**Requirement:**
Work out the count of lines in the entries below that include "matcher", and write only that count.

──────── Exercise data

(* ===== verification/Redirects.v ===== *)
(** * Redirects: [redirects.rs] *)

From S2P Require Import Prelude RustStr RustPath Fs FsStream ContentCoding Http HttpInstances.
From S2P Require Import Opts ErrorPage.

Open Scope sws_scope.

Section Redirects.
Context `{!HttpC, !HeadersC, !MatchC}.

(** [$0], [$1], ... *)
Definition placeholder (i : nat) : string := concat_str ["$"; dec (Z.of_nat i)].

Definition replace_placeholders (orig_uri : string) (regex : Regex) (dest_uri : string)
    : Result string Error :=
  match regex_captures regex orig_uri with
  | None => Err "regex didn't match, extracting captures failed"
  | Some regex_caps =>
      let caps := default "" <$> regex_caps in
      let patterns := placeholder <$> seq 0 (length regex_caps) in
      match ac_new patterns with
      | None => Err "failed creating Aho-Corasick matcher"
      | Some ac => ok_or (ac_try_replace_all ac dest_uri caps) "failed replacing captures"
      end
  end.

Definition handle_error (fs : FileSystem) (opts : RequestHandlerOpts) (req : Request)
    : option (Result Response Error) :=
  Some (error_response fs (req_uri req) (req_method req) SC_INTERNAL_SERVER_ERROR
          (page404 opts) (page50x opts)).

(** The test of one entry: its host, when it has one, then its pattern. *)
Definition redirect_matches (uri_host uri_path : string) (entry : Redirects) : bool :=
  match rd_host entry with
  | Some host => if negb (str_eqb host uri_host) then false
                 else regex_is_match (rd_source entry) uri_path
  | None => regex_is_match (rd_source entry) uri_path
  end.

Definition get_redirection (uri_host uri_path : string) (redirects_opts : option (list Redirects))
    : option Redirects :=
  match redirects_opts with
  | Some redirects_vec => find_first (redirect_matches uri_host uri_path) redirects_vec
  | None => None
  end.

(** The host of a request: that of the URI, or the [Host] header, and the port of
    the URI. *)
Definition request_host (req : Request) : string :=
  let uri := req_uri req in
  let host := default "" (hm_get (req_headers req) H_HOST ≫= hv_to_str) in
  let uri_host := default host (uri_host uri) in
  match uri_port_u16 uri with
  | Some uri_port => concat_str [uri_host; ":"; dec uri_port]
  | None => uri_host
  end.

Definition redirect_response (status : StatusCode) (loc : string) : Response :=
  set_status status (put_header H_LOCATION loc (response_new BodyEmpty)).

(** [redirects::pre_process] *)
Definition pre_process (fs : FileSystem) (opts : RequestHandlerOpts) (req : Request)
    : option (Result Response Error) :=
  match advanced_opts opts ≫= adv_redirects with
  | None => None
  | Some redirects =>
      let uri_path := uri_path (req_uri req) in
      match get_redirection (request_host req) uri_path (Some redirects) with
      | None => None
      | Some matched =>
          match replace_placeholders uri_path (rd_source matched) (rd_destination matched) with
          | Ok dest =>
              match hv_from_str dest with
              | Some loc => Some (Ok (redirect_response (rd_kind matched) loc))
              | None => handle_error fs opts req
              end
          | Err _ => handle_error fs opts req
          | Panic => Some Panic
          end
      end
  end.

(** ** Theorems *)

Lemma replace_placeholders_no_panic orig regex dest : replace_placeholders orig regex dest ≠ Panic.
Proof. unfold replace_placeholders, ok_or. by repeat case_goal. Qed.

(** On a matching URI the captures exist, so the first error cannot happen. *)
Lemma replace_placeholders_match orig regex dest e :
  regex_is_match regex orig = true → replace_placeholders orig regex dest = Err e →
  e = "failed creating Aho-Corasick matcher" ∨ e = "failed replacing captures".
Proof.
  intros (g & gs & Hg)%regex_captures_match. unfold replace_placeholders. rewrite Hg.
  destruct (ac_new _); [|naive_solver]. destruct (ac_try_replace_all _ _ _); naive_solver.
Qed.

Lemma redirects_pre_cases fs opts req :
  match pre_process fs opts req with
  | None => True
  | Some r => ∃ resp, r = Ok resp
      ∧ ((∃ matched dest, resp = redirect_response (rd_kind matched) dest)
         ∨ resp_status resp = SC_INTERNAL_SERVER_ERROR)
  end.
Proof.
  unfold pre_process. destruct (advanced_opts opts ≫= adv_redirects); [|done].
  destruct (get_redirection _ _ _) as [m|]; [|done].
  pose proof (replace_placeholders_no_panic (uri_path (req_uri req)) (rd_source m) (rd_destination m)) as Hnp.
  destruct (replace_placeholders _ _ _) as [dest|e|]; [|..|done].
  - destruct (hv_from_str dest); eexists; (split; [done|]); [left; by repeat eexists|by right].
  - eexists. split; [done|]. by right.
Qed.

(** The host a request names: the host of its URI, or else its [Host] header as it
    is (nothing when it is missing or no text), with the port of the URI, if any. *)
Definition names_host (req : Request) (host : string) : Prop :=
  ∃ name, host = name +:+ match uri_port_u16 (req_uri req) with Some p => ":" +:+ dec p | None => "" end
    ∧ match uri_host (req_uri req) with
      | Some h => name = h
      | None => match hm_get (req_headers req) H_HOST with
                | Some v => name = default "" (hv_to_str v)
                | None => name = ""
                end
      end.

(** A rule that concerns a request. *)
Definition rule_applies (req : Request) (e : Redirects) : Prop :=
  regex_is_match (rd_source e) (uri_path (req_uri req)) = true
  ∧ ∀ host, rd_host e = Some host → names_host req host.

(** The destination with [$0], [$1], ... replaced by the text that the whole pattern
    and its groups match in the path (nothing for a group that takes no part). *)
Definition filled (path : string) (r : Regex) (template dest : string) : Prop :=
  ∃ groups ac, regex_captures r path = Some groups
    ∧ ac_new ((λ i, "$" +:+ dec (Z.of_nat i)) <$> seq 0 (length groups)) = Some ac
    ∧ ac_try_replace_all ac template (default "" <$> groups) = Some dest.

Lemma request_host_names req host : host = request_host req ↔ names_host req host.
Proof.
  unfold request_host, names_host.
  assert (∀ s p, concat_str [s; ":"; p] = s +:+ ":" +:+ p) as Hc.
  { intros s p. simpl. by rewrite append_nil_r. }
  destruct (uri_host (req_uri req)) as [h|], (hm_get (req_headers req) H_HOST) as [v|],
    (uri_port_u16 (req_uri req)) as [p|]; cbn [option_bind mbind default]; rewrite ?Hc;
    (split; [intros ->; eexists; (split; [|reflexivity]); by rewrite ?append_nil_r
            |intros (? & -> & ->); by rewrite ?append_nil_r]).
Qed.

Lemma redirect_matches_applies req e :
  redirect_matches (request_host req) (uri_path (req_uri req)) e = true ↔ rule_applies req e.
Proof.
  unfold redirect_matches, rule_applies. destruct (rd_host e) as [host|].
  - pose proof (request_host_names req host) as Hn. destruct (str_eqb host (request_host req)) eqn:E; cbn [negb].
    + apply str_eqb_eq in E. split; [|by intros [? _]]. intros Hm. split; [done|]. intros ? [= <-]. by apply Hn.
    + apply str_eqb_ne in E. split; [done|]. intros [_ Hh]. destruct E. by apply Hn, Hh.
  - split; [by split|]. by intros [? _].
Qed.

Lemma replace_placeholders_filled path r template dest :
  replace_placeholders path r template = Ok dest ↔ filled path r template dest.
Proof.
  unfold replace_placeholders, filled.
  destruct (regex_captures r path) as [groups|]; [|naive_solver].
  assert (placeholder <$> seq 0 (length groups) = (λ i, "$" +:+ dec (Z.of_nat i)) <$> seq 0 (length groups)) as Hp.
  { apply list_fmap_ext. intros i x _. unfold placeholder. simpl. by rewrite append_nil_r. }
  rewrite Hp. split.
  - destruct (ac_new _) as [ac|] eqn:Hac; [|done]. destruct (ac_try_replace_all _ _ _) as [d|] eqn:Hd; [|done].
    intros [= <-]. by exists groups, ac.
  - intros (? & ac & [= <-] & -> & ->). done.
Qed.

(** C33. Redirects: the first rule whose host (if it has one) is the one the request names
    and whose pattern matches the path decides.  The answer is a redirect with the
    rule's status to its destination, filled from the path; or 500 when the
    destination cannot be filled or is no header value.  Without such a rule the
    request goes on. *)
Theorem redirects_spec fs opts req :
  let rules := default [] (advanced_opts opts ≫= adv_redirects) in
  match pre_process fs opts req with
  | None => Forall (λ e, ¬ rule_applies req e) rules
  | Some r =>
      ∃ l1 e l2 resp, rules = l1 ++ e :: l2 ∧ rule_applies req e ∧ Forall (λ e', ¬ rule_applies req e') l1
        ∧ r = Ok resp
        ∧ let location dest := filled (uri_path (req_uri req)) (rd_source e) (rd_destination e) dest
                               ∧ hv_from_str dest = Some dest in
          ((∃ dest, location dest ∧ resp_status resp = rd_kind e
              ∧ get_header resp H_LOCATION = Some dest ∧ resp_body resp = BodyEmpty)
           ∨ (¬ ∃ dest, location dest) ∧ resp_status resp = SC_INTERNAL_SERVER_ERROR)
  end.
Proof.
  intros rules. subst rules. unfold pre_process.
  destruct (advanced_opts opts ≫= adv_redirects) as [redirects|]; [|done]. cbn [default get_redirection].
  assert (∀ l, Forall (λ e, redirect_matches (request_host req) (uri_path (req_uri req)) e = false) l →
               Forall (λ e, ¬ rule_applies req e) l) as Hnot.
  { intros l Hl. eapply Forall_impl; [done|]. intros e He Ha%redirect_matches_applies. congruence. }
  destruct (find_first _ redirects) as [e|] eqn:Hf; [|apply find_first_None in Hf; by apply Hnot].
  apply find_first_Some in Hf as (l1 & l2 & -> & He%redirect_matches_applies & Hl1%Hnot).
  pose proof (replace_placeholders_filled (uri_path (req_uri req)) (rd_source e) (rd_destination e)) as Hfill.
  pose proof (replace_placeholders_no_panic (uri_path (req_uri req)) (rd_source e) (rd_destination e)) as Hnp.
  destruct (replace_placeholders _ _ _) as [dest|err|]; [|..|done].
  - destruct (hv_from_str dest) as [loc|] eqn:Hv.
    + pose proof (hv_from_str_bytes _ _ Hv) as ->. do 4 eexists. split_and!; [done|done|done|done|].
      left. exists dest. split; [split; [by apply Hfill|done]|]. split_and!; [done| |done].
      unfold redirect_response. by headers.
    + do 4 eexists. split_and!; [done|done|done|done|]. right. split; [|done].
      intros (d & [= <-]%Hfill & Hd). congruence.
  - do 4 eexists. split_and!; [done|done|done|done|]. right. split; [|done]. by intros (d & ?%Hfill & _).
Qed.

End Redirects.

────────────────

**Worked solution:**
2